■ About this task
Read through the lines below and copy the ones holding the string "Hrun".

*** Dataset records Section Begins ***

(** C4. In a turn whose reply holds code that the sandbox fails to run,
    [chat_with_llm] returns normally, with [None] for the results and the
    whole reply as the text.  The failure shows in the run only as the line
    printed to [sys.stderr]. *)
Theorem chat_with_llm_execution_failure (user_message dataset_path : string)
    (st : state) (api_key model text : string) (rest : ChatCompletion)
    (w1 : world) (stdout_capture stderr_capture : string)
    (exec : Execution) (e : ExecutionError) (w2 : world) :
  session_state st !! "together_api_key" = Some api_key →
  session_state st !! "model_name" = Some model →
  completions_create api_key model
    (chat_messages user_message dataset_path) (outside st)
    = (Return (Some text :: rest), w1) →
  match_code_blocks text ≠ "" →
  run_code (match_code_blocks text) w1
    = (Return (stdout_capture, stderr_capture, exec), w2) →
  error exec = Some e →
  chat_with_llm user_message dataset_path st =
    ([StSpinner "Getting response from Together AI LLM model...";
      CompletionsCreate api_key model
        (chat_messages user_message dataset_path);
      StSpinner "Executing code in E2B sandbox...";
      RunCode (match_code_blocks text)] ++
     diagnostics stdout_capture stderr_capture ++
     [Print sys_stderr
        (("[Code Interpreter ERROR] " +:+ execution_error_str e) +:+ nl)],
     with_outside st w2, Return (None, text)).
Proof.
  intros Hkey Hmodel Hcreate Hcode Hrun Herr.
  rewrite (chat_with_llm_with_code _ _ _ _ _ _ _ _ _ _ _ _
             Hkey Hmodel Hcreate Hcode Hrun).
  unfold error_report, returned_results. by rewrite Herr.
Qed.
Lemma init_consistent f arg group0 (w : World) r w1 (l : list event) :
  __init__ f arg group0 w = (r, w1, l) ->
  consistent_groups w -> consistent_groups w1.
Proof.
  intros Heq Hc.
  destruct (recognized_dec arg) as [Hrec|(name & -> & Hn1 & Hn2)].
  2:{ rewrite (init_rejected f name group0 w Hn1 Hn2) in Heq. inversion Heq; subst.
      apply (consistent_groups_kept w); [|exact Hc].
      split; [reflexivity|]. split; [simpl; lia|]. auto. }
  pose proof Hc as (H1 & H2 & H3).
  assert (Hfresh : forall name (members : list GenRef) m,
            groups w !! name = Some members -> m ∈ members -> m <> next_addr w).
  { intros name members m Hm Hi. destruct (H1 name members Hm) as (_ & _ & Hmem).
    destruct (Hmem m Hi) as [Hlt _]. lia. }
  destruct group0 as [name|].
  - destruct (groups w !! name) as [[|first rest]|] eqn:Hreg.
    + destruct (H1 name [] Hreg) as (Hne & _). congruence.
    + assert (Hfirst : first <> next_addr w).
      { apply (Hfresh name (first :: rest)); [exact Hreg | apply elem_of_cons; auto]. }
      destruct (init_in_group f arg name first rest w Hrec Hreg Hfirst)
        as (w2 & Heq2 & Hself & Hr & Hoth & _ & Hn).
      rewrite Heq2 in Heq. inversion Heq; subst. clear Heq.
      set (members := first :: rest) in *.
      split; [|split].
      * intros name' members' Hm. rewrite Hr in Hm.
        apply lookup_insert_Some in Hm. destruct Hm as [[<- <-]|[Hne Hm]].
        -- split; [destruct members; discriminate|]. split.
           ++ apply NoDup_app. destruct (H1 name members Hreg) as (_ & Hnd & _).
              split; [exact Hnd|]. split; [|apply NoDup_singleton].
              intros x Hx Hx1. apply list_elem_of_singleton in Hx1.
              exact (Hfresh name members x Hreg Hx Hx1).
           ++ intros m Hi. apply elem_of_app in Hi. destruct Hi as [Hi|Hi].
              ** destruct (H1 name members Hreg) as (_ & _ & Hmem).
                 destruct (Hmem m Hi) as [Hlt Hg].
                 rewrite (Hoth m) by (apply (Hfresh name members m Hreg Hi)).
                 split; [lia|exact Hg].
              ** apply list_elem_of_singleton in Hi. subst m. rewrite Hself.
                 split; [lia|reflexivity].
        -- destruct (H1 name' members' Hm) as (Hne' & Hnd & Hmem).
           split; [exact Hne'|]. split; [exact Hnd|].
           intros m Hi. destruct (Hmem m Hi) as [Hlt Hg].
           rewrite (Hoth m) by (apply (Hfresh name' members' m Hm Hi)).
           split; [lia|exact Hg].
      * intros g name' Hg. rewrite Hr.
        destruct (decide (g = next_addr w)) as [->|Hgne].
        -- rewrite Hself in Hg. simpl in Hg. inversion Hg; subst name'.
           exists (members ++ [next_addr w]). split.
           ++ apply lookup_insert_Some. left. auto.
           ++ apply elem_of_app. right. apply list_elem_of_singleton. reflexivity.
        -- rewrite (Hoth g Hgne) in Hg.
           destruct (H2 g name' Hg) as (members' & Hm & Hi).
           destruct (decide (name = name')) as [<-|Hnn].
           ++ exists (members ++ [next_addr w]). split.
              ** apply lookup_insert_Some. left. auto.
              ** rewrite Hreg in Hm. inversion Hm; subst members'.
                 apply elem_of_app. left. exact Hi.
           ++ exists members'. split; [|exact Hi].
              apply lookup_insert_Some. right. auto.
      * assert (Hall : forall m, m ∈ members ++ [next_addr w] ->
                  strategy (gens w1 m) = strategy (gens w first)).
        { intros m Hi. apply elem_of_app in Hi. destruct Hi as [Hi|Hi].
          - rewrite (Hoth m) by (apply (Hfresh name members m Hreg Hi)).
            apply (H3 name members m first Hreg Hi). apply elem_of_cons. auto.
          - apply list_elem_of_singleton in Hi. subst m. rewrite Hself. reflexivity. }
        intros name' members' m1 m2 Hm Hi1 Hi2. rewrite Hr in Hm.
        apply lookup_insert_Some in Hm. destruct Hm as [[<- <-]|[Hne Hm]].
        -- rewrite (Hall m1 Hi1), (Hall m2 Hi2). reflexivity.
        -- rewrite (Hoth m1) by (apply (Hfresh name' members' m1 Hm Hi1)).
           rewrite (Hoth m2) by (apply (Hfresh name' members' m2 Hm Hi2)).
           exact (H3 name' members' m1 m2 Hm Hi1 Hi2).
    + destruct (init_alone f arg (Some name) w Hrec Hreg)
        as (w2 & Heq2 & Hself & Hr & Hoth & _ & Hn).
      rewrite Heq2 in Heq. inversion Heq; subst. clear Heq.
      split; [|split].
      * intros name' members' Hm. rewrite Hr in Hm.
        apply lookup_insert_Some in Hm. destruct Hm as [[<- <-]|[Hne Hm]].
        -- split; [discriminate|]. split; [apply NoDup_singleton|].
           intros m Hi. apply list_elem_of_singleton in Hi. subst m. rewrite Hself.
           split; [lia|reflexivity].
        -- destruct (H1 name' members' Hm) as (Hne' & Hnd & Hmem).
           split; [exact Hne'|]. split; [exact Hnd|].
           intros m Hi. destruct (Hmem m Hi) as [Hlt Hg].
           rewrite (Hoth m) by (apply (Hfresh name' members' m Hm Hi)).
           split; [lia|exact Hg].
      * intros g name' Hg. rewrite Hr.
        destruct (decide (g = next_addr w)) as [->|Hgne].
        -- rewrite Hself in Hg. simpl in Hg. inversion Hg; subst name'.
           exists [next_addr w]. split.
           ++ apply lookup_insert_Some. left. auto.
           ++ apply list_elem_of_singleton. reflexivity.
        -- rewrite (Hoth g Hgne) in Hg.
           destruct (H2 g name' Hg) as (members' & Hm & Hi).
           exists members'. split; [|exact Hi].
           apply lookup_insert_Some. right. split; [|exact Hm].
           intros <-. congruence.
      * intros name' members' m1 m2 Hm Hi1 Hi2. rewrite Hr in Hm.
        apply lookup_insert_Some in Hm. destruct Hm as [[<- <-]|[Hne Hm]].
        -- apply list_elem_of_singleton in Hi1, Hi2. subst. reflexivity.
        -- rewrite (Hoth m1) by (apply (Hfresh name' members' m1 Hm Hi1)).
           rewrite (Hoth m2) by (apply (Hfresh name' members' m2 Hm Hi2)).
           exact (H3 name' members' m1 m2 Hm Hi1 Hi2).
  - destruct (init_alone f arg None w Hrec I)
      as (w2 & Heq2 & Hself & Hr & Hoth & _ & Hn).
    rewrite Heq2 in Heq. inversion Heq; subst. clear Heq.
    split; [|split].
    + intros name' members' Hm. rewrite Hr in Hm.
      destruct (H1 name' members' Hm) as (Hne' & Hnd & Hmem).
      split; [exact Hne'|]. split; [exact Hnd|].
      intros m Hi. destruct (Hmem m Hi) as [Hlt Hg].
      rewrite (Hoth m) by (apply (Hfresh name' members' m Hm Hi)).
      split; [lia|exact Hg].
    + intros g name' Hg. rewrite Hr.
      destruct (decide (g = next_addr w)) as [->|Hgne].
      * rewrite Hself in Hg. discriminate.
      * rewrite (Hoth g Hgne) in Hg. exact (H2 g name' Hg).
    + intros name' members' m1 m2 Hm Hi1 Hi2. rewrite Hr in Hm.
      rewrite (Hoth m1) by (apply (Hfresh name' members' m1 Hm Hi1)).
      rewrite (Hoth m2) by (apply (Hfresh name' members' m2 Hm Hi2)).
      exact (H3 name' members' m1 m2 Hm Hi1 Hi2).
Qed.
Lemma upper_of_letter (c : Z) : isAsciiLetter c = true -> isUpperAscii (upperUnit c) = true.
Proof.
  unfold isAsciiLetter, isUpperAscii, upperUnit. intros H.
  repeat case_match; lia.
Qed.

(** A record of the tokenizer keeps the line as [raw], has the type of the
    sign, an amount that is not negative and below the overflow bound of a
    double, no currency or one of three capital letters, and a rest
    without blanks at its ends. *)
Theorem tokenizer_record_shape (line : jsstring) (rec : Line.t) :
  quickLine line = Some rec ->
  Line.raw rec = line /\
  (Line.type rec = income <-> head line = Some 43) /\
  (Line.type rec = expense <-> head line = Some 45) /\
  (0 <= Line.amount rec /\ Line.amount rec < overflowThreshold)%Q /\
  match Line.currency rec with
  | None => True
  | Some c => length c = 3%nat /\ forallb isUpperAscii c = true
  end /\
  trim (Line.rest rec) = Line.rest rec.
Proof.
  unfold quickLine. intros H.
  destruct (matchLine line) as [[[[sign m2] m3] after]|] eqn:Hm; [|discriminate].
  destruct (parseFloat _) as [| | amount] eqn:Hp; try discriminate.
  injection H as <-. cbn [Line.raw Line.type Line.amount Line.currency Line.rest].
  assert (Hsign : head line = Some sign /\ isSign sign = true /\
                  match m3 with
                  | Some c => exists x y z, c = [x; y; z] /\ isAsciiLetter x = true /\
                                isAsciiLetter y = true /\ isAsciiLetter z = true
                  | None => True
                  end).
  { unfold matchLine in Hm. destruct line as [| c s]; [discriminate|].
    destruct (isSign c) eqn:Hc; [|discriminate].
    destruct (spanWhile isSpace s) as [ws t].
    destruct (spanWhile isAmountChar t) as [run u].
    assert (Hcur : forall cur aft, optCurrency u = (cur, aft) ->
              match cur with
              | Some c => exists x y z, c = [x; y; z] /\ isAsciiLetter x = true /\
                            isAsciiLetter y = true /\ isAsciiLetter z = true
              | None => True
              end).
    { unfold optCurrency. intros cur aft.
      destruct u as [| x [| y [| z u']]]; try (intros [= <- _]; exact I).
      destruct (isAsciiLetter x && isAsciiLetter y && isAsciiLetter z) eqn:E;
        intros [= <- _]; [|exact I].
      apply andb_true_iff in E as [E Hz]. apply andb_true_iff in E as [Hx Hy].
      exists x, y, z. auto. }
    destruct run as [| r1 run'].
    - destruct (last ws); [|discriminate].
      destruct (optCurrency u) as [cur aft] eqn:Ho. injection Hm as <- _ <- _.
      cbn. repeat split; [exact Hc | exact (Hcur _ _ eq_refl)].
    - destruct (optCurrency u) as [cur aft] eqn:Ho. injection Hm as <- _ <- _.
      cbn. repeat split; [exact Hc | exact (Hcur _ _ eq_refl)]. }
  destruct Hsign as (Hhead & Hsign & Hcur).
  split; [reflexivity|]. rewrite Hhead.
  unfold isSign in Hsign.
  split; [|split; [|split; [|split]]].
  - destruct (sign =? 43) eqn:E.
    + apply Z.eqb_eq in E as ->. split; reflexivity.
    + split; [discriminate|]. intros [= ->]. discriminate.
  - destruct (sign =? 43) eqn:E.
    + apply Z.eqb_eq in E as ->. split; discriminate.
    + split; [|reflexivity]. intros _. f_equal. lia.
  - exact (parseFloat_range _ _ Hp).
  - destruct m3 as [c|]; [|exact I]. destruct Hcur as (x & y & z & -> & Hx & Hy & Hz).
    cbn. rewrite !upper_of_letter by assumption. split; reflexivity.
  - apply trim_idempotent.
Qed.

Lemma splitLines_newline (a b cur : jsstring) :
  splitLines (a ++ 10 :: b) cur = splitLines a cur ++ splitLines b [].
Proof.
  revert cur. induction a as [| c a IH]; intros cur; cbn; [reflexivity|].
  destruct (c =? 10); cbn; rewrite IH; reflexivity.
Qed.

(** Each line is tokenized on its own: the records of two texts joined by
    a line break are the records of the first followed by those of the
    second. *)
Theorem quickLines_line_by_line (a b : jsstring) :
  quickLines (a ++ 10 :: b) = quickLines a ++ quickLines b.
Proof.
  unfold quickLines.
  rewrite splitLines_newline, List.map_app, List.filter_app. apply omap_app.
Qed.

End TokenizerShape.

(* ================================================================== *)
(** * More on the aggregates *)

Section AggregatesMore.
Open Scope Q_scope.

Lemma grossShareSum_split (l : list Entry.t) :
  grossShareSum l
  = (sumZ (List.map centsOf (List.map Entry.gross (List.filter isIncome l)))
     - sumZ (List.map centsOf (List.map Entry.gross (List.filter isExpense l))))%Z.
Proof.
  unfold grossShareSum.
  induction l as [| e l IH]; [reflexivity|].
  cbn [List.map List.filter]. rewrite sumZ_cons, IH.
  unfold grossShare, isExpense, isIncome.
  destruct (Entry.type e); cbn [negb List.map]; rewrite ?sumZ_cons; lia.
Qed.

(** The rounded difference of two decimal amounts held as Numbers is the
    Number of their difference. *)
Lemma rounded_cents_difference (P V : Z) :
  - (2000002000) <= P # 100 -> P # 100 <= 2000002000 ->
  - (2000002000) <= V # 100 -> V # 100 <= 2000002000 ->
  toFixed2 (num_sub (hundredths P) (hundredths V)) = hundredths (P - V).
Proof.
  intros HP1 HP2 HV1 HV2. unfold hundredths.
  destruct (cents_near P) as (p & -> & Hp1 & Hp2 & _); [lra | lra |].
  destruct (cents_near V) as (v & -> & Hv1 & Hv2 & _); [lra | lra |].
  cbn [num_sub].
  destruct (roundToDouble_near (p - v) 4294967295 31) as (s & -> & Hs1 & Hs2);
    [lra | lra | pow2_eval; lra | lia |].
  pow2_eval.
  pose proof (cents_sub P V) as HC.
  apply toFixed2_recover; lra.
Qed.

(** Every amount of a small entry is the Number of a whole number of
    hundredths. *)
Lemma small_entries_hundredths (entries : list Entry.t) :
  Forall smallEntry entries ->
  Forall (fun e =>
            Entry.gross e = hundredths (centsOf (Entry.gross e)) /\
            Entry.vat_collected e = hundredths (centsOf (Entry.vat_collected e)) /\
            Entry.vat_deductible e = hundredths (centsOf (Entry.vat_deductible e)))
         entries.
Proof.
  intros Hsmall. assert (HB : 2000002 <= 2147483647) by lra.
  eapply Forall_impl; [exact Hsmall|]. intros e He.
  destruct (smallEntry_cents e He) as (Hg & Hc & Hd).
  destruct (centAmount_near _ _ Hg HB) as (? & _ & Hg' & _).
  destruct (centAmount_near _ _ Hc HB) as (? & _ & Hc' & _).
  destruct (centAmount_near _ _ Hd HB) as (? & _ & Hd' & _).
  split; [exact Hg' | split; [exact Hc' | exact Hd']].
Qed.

*** Dataset records Section Ends ***

■ Response area
  intros Hkey Hmodel Hcreate Hcode Hrun Herr.
             Hkey Hmodel Hcreate Hcode Hrun).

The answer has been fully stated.